WMF Petrie’s data on the Mycerinus pyramid in Pyramids and Temples of Giza gives the distance from the pyramid’s base to the enclosure wall on the west as 4450 inches. 4450 / 12 = 370.33333 ft = 740.66666 / 2; he gives the length for the angled enclosure wall on the southwest side as 8897 inches. 4450 x 2 = 8900, just three inches over being exactly twice the first figure. 4450 / 12 = 741.166667
Candidate figures for 370.33333 ft might be 1/2 Squared Munck Megalithic Yard x 100, or possibly figures that can express the Uranus Synodic Period 369.66 days if we want to stick out our necks and speculate that the ancients were able to see Uranus with the aid of some clever optical apparatus, although some proofs of that would certainly be owed.
3.75 x (Pi^2) = 370.1101650 or 365.5409035 / Pi^2 = 370.370370 might be worth a little consideration?
However, is one of these really supposed to be exactly twice the other?
There is a number that resembles 741.166667. It’s 741.2765010 / 10^n. In March of 2006, I posted an alias list for this number that filled up remarkably fast. It’s an amazingly conversant number for how seldom it seems to be seen, apparently for lack of ancient architects cueing it into their designs, although some fairly obvious permutations like 741.2765010 x Pi might have been used in the vicinity of Tikal.
In standard Remens of 1.216733603 feet, it’s the concave apothem length of the Great Pyramid without pavement, or 500 “Thoth Remens”, in my present model of the Great Pyramid; in standard Royal Cubits it may be something of a nonsensical figure. What is the point of using a metrologically awkward figure like that?
Well, 7.412765010 belongs to a striking enough 360 series
(Bear in mind here I’m ignoring where the decimal point goes, it doesn’t matter at the moment)
7.412765010 x (360^1) = 2.668595404 = 1.067438159 / 4
7.412765010 x (360^2) = 9606.943453 = Great Pyramid Perimeter paved 3018.110298 ft x Pi = 9606.943453
7.412765010 x (360^3) = 345.8499643, revised sidelength Mycerinus Pyramid
7.412765010 x (360^4) = 12450.59872 = 24901.19742 / 2
Giza has found yet another way to tell us what the circumference of the Earth is? How many is that now?

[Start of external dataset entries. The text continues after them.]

Lemma settlement_never_rejected r p :
  never_rejected r -> is_rejected (settlement_of r p) = false.
Proof.
  intros Hr. unfold settlement_of.
  destruct (promises r !! p) as [[what s]|] eqn:E; [|done].
  unfold never_rejected in Hr. rewrite Forall_lookup in Hr.
  specialize (Hr p _ E). simpl in Hr. by destruct s.
Qed.

Lemma aware_fire data r : aware r -> aware (fire data r).
Proof. unfold fire. by destruct (disposed r). Qed.

Lemma never_rejected_fire data r : never_rejected r -> never_rejected (fire data r).
Proof. unfold fire. by destruct (disposed r). Qed.

Lemma never_rejected_fulfil p r :
  never_rejected r -> never_rejected (set_settlement p Fulfilled r).
Proof.
  unfold never_rejected, set_settlement. simpl. intros Hr.
  destruct (promises r !! p) as [[what s]|]; [|done].
  apply Forall_insert; done.
Qed.

Lemma elem_of_delete_other {A} (l : list A) (k : nat) (x y : A) :
  x ∈ l -> l !! k = Some y -> x <> y -> x ∈ delete k l.
Proof.
  revert k. induction l as [|a l IH]; intros k Hx Hk Hne; [by apply elem_of_nil in Hx|].
  destruct k as [|k]; simpl in *.
  - injection Hk as ->. apply elem_of_cons in Hx as [->|Hx]; done.
  - apply elem_of_cons in Hx as [->|Hx]; [apply list_elem_of_here|].
    apply list_elem_of_further. by apply (IH k).
Qed.

Lemma aware_step r ev :
  aware r /\ never_rejected r ->
  aware (refresh_step r ev) /\ never_rejected (refresh_step r ev).
Proof.
  intros [Ha Hr]. destruct ev as [data|data|p reply|k| |]; simpl.
  - unfold on_environment. destruct (disposed r); [done|].
    destruct (needs_resolve data).
    + split; [apply aware_notify|].
      unfold never_rejected. simpl. apply Forall_app. split; [done|].
      by repeat constructor.
    + split; [by apply aware_fire | by apply never_rejected_fire].
  - unfold on_manager. destruct (disposed r); [done|].
    split; [by apply aware_fire | by apply never_rejected_fire].
  - unfold settle. destruct (promises r !! p) as [[[|data] []]|]; try done.
    + split; [done | by apply never_rejected_fulfil].
    + split.
      * destruct reply as [environment|]; [|done].
        pose proof (aware_fire (EnvironmentRecord environment)
                      (info (Resolved environment) r) Ha).
        done.
      * apply never_rejected_fulfil. destruct reply; [|done].
        by apply never_rejected_fire.
  - unfold all_settled.
    destruct (waiting r !! k) as [[taken initialCount]|] eqn:W; [|done].
    destruct (forallb _ taken).
    + destruct (Nat.eqb initialCount (length (pendingPromises r))) eqn:N;
        split; try done.
      * by left.
      * destruct Ha as [Hc|[taken' Hin]]; [by left|]. right. exists taken'. simpl.
        apply (elem_of_delete_other _ k _ (taken, initialCount)); [done|done|].
        apply Nat.eqb_neq in N. congruence.
    + assert (existsb (fun p => is_rejected (settlement_of r p)) taken = false) as ->.
      { apply not_true_is_false. intros Hex. apply existsb_exists in Hex as (p & _ & Hp).
        by rewrite settlement_never_rejected in Hp. }
      done.
  - unfold timeout. destruct (timers r); [done|].
    split; [apply aware_notify | done].
  - unfold finally_dispose. destruct (completed r) eqn:C; [|done].
    split; [|done]. left. done.
Qed.

Lemma aware_run evs r :
  aware r /\ never_rejected r ->
  aware (refresh_run evs r) /\ never_rejected (refresh_run evs r).
Proof.
  revert r. induction evs as [|ev evs IH]; intros r Hr; simpl; [done|].
  by apply IH, aware_step.
Qed.

Lemma all_settled_completes k r :
  none_outstanding r = true ->
  waiting r !! k = Some (pendingPromises r, length (pendingPromises r)) ->
  completed (all_settled k r) = true.
Proof.
  intros Hnone Hw. unfold all_settled. rewrite Hw.
  unfold none_outstanding in Hnone. rewrite Hnone, Nat.eqb_refl. done.
Qed.

(** X12. Once every tracked promise of a doRefresh has settled, completion
    is one callback away and needs nothing more from the worker: a
    [Promise.all] that has counted every pending promise is still waiting,
    and its [then] resolves the completion signal. *)
Theorem completion_follows_settlement (evs : list RefreshEvent) :
  let r := refresh_run evs doRefresh in
  none_outstanding r = true ->
  completed r = false ->
  exists k,
    waiting r !! k = Some (pendingPromises r, length (pendingPromises r))
    /\ completed (refresh_run [AllSettled k] r) = true.
Proof.
  intros r Hnone Hno.
  destruct (aware_run evs doRefresh aware_doRefresh) as [Ha _]. fold r in Ha.
  destruct (tracked_run evs doRefresh tracked_doRefresh) as (_ & _ & Hwait).
  fold r in Hwait.
  destruct Ha as [Hc|[taken Hin]]; [congruence|].
  apply list_elem_of_lookup in Hin as [k Hk]. exists k.
  assert (taken = pendingPromises r) as ->.
  { rewrite Forall_lookup in Hwait. destruct (Hwait k _ Hk) as [Hpre Hlen].
    simpl in *. apply prefix_length_eq; [done | lia]. }
  split; [exact Hk|]. simpl. by apply all_settled_completes.
Qed.

Lemma discovered_step r ev record :
  record ∈ discovered (refresh_step r ev) ->
  record ∈ discovered r \/ handed_on_by ev record.
Proof.
  destruct ev as [data|data|p reply|k| |]; simpl.
  - unfold on_environment. destruct (disposed r) eqn:D; [by left|].
    destruct (needs_resolve data) eqn:N; simpl; [by left|].
    unfold fire. simpl. rewrite D. simpl. rewrite elem_of_app.
    intros [Hin|Hin]; [by left|]. apply list_elem_of_singleton in Hin. by right.
  - unfold on_manager. destruct (disposed r) eqn:D; [by left|].
    unfold fire. rewrite D. simpl. rewrite elem_of_app.
    intros [Hin|Hin]; [by left|]. apply list_elem_of_singleton in Hin. by right.
  - unfold settle. destruct (promises r !! p) as [[[|data] []]|]; try (by left).
    destruct reply as [environment|]; simpl; [|by left].
    unfold fire. simpl. destruct (disposed r); simpl; [by left|].
    rewrite elem_of_app.
    intros [Hin|Hin]; [by left|]. apply list_elem_of_singleton in Hin. by right.
  - unfold all_settled. destruct (waiting r !! k) as [[taken n]|]; [|by left].
    destruct (forallb _ taken); [destruct (Nat.eqb _ _); by left|].
    destruct (existsb _ taken); by left.
  - unfold timeout. destruct (timers r); by left.
  - unfold finally_dispose. destruct (completed r); by left.
Qed.

Lemma requests_step r ev executable :
  ResolveRequest executable ∈ requests (refresh_step r ev) ->
  ResolveRequest executable ∈ requests r \/ resolve_asked_by ev executable.
Proof.
  destruct ev as [data|data|p reply|k| |]; simpl.
  - unfold on_environment. destruct (disposed r) eqn:D; [by left|].
    destruct (needs_resolve data) eqn:N; simpl.
    + rewrite elem_of_app. intros [Hin|Hin]; [by left|].
      apply list_elem_of_singleton in Hin. injection Hin as ->. right.
      split; [done|]. unfold needs_resolve in N.
      destruct (NativeEnvInfo.executable data); [done | discriminate].
    + unfold fire. simpl. rewrite D. by left.
  - unfold on_manager. destruct (disposed r) eqn:D; [by left|].
    unfold fire. rewrite D. by left.
  - unfold settle. destruct (promises r !! p) as [[[|data] []]|]; try (by left).
    destruct reply as [environment|]; simpl; [|by left].
    unfold fire. simpl. destruct (disposed r); by left.
  - unfold all_settled. destruct (waiting r !! k) as [[taken n]|]; [|by left].
    destruct (forallb _ taken); [destruct (Nat.eqb _ _); by left|].
    destruct (existsb _ taken); by left.
  - unfold timeout. destruct (timers r); by left.
  - unfold finally_dispose. destruct (completed r); by left.
Qed.

Lemma discovered_run evs r record :
  record ∈ discovered (refresh_run evs r) ->
  record ∈ discovered r \/ exists ev, ev ∈ evs /\ handed_on_by ev record.
Proof.
  revert r. induction evs as [|ev evs IH]; intros r; simpl; [by left|].
  intros Hin. destruct (IH _ Hin) as [Hr|(ev' & Hev & Hby)].
  - destruct (discovered_step r ev record Hr) as [?|Hby]; [by left|].
    right. exists ev. split; [apply list_elem_of_here | done].
  - right. exists ev'. split; [by apply list_elem_of_further | done].
Qed.

Lemma requests_run evs r executable :
  ResolveRequest executable ∈ requests (refresh_run evs r) ->
  ResolveRequest executable ∈ requests r
  \/ exists ev, ev ∈ evs /\ resolve_asked_by ev executable.
Proof.
  revert r. induction evs as [|ev evs IH]; intros r; simpl; [by left|].
  intros Hin. destruct (IH _ Hin) as [Hr|(ev' & Hev & Hby)].
  - destruct (requests_step r ev executable Hr) as [?|Hby]; [by left|].
    right. exists ev. split; [apply list_elem_of_here | done].
  - right. exists ev'. split; [by apply list_elem_of_further | done].
Qed.

(** X13. Whatever a doRefresh hands on came from the worker: each record
    fired is the data of an environment notification that needed no
    resolve, the data of a manager notification, or the answer to a
    resolve request; and each resolve request sent is for the executable of
    an environment notification that lacked version or prefix. *)
Theorem doRefresh_hands_on_worker_records (evs : list RefreshEvent) :
  let r := refresh_run evs doRefresh in
  (forall record, record ∈ discovered r ->
     exists ev, ev ∈ evs /\ handed_on_by ev record)
  /\ (forall executable, ResolveRequest executable ∈ requests r ->
        exists ev, ev ∈ evs /\ resolve_asked_by ev executable).
Proof.
  intros r. split.
  - intros record Hin.
    destruct (discovered_run evs doRefresh record Hin) as [Hnil|Hby]; [|done].
    by apply elem_of_nil in Hnil.
  - intros executable Hin.
    destruct (requests_run evs doRefresh executable Hin) as [Hinit|Hby]; [|done].
    simpl in Hinit. apply list_elem_of_singleton in Hinit. discriminate.
Qed.

Lemma completion_follows_settlement_witness :
  let r := refresh_run
             [Environment unresolved_venv;
              Settle 0 (Returned unresolved_venv);
              AllSettled 0;
              Settle 1 (Returned resolved_venv)] doRefresh in
  none_outstanding r = true
  /\ completed r = false
  /\ exists k, completed (refresh_run [AllSettled k] r) = true.
Proof.
  intros r. split; [reflexivity|]. split; [reflexivity|].
  destruct (completion_follows_settlement
              [Environment unresolved_venv;
               Settle 0 (Returned unresolved_venv);
               AllSettled 0;
               Settle 1 (Returned resolved_venv)] eq_refl eq_refl) as (k & _ & Hk).
  exists k. exact Hk.
Defined.

(** * The sequence refresh() yields *)

Ltac same_list Heq :=
  rewrite Heq; simpl; rewrite ?app_nil_r, <- ?app_assoc; simpl; reflexivity.

Lemma accounted_arrive data s arrived :
  accounted s arrived -> accounted (arrive data s) (arrived ++ [data]).
Proof.
  intros [(late & Heq & Hlate) Hfin]. unfold arrive, accounted, in_hand, is_finished in *.
  destruct (position s) eqn:P; simpl; rewrite ?P; simpl.
  - rewrite (Hlate eq_refl) in Heq. split; [|done]. exists []. split; [|done].
    same_list Heq.
  - rewrite (Hlate eq_refl) in Heq. split; [|done]. exists []. split; [|done].
    same_list Heq.
  - split; [|done]. exists (late ++ [data]). split; [|done]. same_list Heq.
Qed.

Lemma accounted_complete s arrived :
  accounted s arrived -> accounted (complete s) arrived.
Proof. intros [Hacc Hfin]. split; [done|]. done. Qed.

Lemma accounted_from_loop_top s arrived :
  position s = AtLoopTop ->
  accounted s arrived -> accounted (from_loop_top s).2 arrived.
Proof.
  intros P [(late & Heq & Hlate) Hfin].
  unfold accounted, in_hand, is_finished in *. rewrite P in *.
  rewrite (Hlate eq_refl) in Heq. simpl in Heq.
  unfold from_loop_top. destruct (buffer s) as [|data rest] eqn:B.
  - destruct (is_completed s) eqn:C; simpl.
    + split; [|done]. exists []. split; [|done]. same_list Heq.
    + destruct (woken s); simpl; rewrite ?P, ?B; simpl.
      * split; [|done]. exists []. split; [|done]. same_list Heq.
      * split; [|done]. exists []. split; [|done]. same_list Heq.
  - simpl. split; [|done]. exists []. split; [|done]. same_list Heq.
Qed.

We’re well into the dozens, at least
7.412765010 is also the so-called “Real Mayan Annoyance” (see preceding posts) / ((2 Pi)^2). 2 Pi will also draw more data out of 7.412765010 at various powers, as will the Radian 57.29577951.
It also answers to one of the Great Pyramid’s resident forms of “Phi”, if that’s what we can call them, as 12 / 1.618829140 = 7.412765010
Also, I think it’s interesting that (57.29577951 x 2) x 1.177245771 = 1 / 7.412765010, when 1.177245771 / (57.29577951 x 2) = the ever-popular 1.027340741, which if we like we can think of as the reciprocal Roman foot (1 / 1.027340741 = .973386881 ft = 4/5 of 1 Remen of 1.216733603.
Petrie gives the distance from the base of the Mycerinus pyramid to the outer side of the west wall as 3309 inches, and the distance to the inner side of the west wall as 3401 inches. 3401/3309 = 1.027802962 — 1.027340741, anyone?